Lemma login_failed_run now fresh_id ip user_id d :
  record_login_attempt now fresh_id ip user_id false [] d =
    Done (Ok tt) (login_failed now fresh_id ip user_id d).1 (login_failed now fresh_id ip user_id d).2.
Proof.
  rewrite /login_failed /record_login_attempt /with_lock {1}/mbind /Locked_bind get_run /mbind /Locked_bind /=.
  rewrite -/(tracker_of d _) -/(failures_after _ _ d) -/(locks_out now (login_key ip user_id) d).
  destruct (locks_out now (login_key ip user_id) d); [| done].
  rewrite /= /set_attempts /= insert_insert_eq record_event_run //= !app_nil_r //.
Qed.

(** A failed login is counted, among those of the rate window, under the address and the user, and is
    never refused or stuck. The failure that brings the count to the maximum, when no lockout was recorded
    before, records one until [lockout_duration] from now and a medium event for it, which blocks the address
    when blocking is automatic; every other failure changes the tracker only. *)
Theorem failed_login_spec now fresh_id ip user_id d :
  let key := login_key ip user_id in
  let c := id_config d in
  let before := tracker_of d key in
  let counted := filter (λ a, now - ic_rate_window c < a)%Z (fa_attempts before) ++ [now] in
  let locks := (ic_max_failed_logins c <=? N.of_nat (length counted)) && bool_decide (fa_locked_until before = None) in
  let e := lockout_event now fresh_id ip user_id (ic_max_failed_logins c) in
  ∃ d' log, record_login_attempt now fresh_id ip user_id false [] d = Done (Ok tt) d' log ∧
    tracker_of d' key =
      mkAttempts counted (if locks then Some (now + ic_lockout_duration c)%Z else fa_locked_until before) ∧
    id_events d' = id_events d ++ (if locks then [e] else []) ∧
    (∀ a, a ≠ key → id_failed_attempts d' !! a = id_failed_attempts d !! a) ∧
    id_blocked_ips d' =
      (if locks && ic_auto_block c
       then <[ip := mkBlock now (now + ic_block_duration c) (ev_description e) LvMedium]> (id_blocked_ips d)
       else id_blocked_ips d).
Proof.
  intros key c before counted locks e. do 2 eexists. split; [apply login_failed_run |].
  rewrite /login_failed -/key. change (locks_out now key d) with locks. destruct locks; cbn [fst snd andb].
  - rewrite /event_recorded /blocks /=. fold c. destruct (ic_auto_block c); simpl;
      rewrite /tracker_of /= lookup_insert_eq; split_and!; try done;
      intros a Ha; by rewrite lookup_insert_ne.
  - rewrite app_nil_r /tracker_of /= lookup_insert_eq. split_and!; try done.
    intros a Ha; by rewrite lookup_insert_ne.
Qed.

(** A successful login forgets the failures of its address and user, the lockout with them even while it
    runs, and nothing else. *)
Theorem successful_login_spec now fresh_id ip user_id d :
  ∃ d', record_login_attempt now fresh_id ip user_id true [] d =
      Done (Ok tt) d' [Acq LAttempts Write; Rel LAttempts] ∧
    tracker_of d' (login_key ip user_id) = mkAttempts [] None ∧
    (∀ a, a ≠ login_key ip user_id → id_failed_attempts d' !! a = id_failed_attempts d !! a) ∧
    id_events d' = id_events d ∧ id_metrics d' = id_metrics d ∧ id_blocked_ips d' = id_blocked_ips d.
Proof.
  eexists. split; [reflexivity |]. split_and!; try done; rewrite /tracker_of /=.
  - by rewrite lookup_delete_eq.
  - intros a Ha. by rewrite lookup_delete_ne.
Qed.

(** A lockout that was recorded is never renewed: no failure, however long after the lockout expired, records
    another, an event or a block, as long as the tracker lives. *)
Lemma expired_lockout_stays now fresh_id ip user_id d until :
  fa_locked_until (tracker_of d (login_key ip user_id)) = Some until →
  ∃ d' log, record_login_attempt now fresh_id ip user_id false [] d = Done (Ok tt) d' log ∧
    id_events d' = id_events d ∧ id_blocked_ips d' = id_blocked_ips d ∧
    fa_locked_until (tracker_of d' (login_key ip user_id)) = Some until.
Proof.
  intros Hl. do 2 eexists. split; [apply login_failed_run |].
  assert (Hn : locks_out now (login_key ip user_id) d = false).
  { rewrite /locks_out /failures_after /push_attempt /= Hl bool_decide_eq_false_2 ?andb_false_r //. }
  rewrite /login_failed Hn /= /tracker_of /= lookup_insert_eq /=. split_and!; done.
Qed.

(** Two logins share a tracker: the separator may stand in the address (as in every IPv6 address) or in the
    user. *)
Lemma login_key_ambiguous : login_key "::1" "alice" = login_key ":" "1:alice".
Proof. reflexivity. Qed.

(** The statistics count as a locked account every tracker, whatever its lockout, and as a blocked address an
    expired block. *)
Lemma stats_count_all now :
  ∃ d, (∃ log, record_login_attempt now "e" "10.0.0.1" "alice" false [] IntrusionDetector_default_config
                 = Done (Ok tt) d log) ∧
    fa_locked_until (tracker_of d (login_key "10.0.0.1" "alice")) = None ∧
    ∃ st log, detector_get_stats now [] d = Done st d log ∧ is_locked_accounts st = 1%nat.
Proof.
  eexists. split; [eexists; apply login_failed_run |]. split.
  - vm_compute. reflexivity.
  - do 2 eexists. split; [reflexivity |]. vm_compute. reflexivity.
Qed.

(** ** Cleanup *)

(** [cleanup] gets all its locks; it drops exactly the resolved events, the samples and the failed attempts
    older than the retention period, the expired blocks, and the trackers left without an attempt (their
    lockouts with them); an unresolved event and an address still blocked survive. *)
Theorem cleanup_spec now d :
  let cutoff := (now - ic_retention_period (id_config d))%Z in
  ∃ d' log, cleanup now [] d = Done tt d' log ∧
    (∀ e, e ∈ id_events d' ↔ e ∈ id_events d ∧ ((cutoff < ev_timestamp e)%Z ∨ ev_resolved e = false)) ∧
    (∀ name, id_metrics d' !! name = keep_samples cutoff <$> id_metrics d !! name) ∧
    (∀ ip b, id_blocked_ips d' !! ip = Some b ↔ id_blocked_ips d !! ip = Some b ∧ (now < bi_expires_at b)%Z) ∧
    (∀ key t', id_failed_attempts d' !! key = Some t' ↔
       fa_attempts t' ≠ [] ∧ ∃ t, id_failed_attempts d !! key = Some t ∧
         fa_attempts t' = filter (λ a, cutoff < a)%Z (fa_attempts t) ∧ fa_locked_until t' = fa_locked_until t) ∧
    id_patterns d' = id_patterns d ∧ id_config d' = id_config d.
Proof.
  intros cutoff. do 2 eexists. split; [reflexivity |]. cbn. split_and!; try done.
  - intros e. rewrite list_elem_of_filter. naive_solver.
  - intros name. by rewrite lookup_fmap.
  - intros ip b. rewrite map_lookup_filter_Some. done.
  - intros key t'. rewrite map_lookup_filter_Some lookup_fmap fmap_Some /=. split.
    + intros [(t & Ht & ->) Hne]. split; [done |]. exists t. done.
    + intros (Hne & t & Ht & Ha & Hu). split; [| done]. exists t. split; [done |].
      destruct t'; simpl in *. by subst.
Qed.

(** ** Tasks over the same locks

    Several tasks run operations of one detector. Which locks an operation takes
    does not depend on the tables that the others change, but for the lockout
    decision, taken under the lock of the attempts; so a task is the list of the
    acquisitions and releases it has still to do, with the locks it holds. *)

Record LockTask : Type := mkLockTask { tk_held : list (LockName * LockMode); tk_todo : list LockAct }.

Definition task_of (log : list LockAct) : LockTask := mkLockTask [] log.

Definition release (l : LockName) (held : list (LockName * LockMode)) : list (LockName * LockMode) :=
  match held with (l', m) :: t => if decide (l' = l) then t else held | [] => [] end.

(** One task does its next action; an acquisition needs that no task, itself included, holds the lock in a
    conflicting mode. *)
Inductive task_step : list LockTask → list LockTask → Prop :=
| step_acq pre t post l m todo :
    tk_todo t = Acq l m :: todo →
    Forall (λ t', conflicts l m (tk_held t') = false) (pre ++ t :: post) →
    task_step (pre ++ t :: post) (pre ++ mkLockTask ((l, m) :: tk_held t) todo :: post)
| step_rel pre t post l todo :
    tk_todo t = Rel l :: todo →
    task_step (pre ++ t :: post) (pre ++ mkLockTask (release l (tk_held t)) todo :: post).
+---+
[Task to carry out]
Only the lines from the start of the listing through the line with "rewrite /login_failed -/key." should be repeated, each exactly as it stands.

[Exercise solution]
Lemma login_failed_run now fresh_id ip user_id d :
  record_login_attempt now fresh_id ip user_id false [] d =
    Done (Ok tt) (login_failed now fresh_id ip user_id d).1 (login_failed now fresh_id ip user_id d).2.
Proof.
  rewrite /login_failed /record_login_attempt /with_lock {1}/mbind /Locked_bind get_run /mbind /Locked_bind /=.
  rewrite -/(tracker_of d _) -/(failures_after _ _ d) -/(locks_out now (login_key ip user_id) d).
  destruct (locks_out now (login_key ip user_id) d); [| done].
  rewrite /= /set_attempts /= insert_insert_eq record_event_run //= !app_nil_r //.
Qed.

(** A failed login is counted, among those of the rate window, under the address and the user, and is
    never refused or stuck. The failure that brings the count to the maximum, when no lockout was recorded
    before, records one until [lockout_duration] from now and a medium event for it, which blocks the address
    when blocking is automatic; every other failure changes the tracker only. *)
Theorem failed_login_spec now fresh_id ip user_id d :
  let key := login_key ip user_id in
  let c := id_config d in
  let before := tracker_of d key in
  let counted := filter (λ a, now - ic_rate_window c < a)%Z (fa_attempts before) ++ [now] in
  let locks := (ic_max_failed_logins c <=? N.of_nat (length counted)) && bool_decide (fa_locked_until before = None) in
  let e := lockout_event now fresh_id ip user_id (ic_max_failed_logins c) in
  ∃ d' log, record_login_attempt now fresh_id ip user_id false [] d = Done (Ok tt) d' log ∧
    tracker_of d' key =
      mkAttempts counted (if locks then Some (now + ic_lockout_duration c)%Z else fa_locked_until before) ∧
    id_events d' = id_events d ++ (if locks then [e] else []) ∧
    (∀ a, a ≠ key → id_failed_attempts d' !! a = id_failed_attempts d !! a) ∧
    id_blocked_ips d' =
      (if locks && ic_auto_block c
       then <[ip := mkBlock now (now + ic_block_duration c) (ev_description e) LvMedium]> (id_blocked_ips d)
       else id_blocked_ips d).
Proof.
  intros key c before counted locks e. do 2 eexists. split; [apply login_failed_run |].
  rewrite /login_failed -/key. change (locks_out now key d) with locks. destruct locks; cbn [fst snd andb].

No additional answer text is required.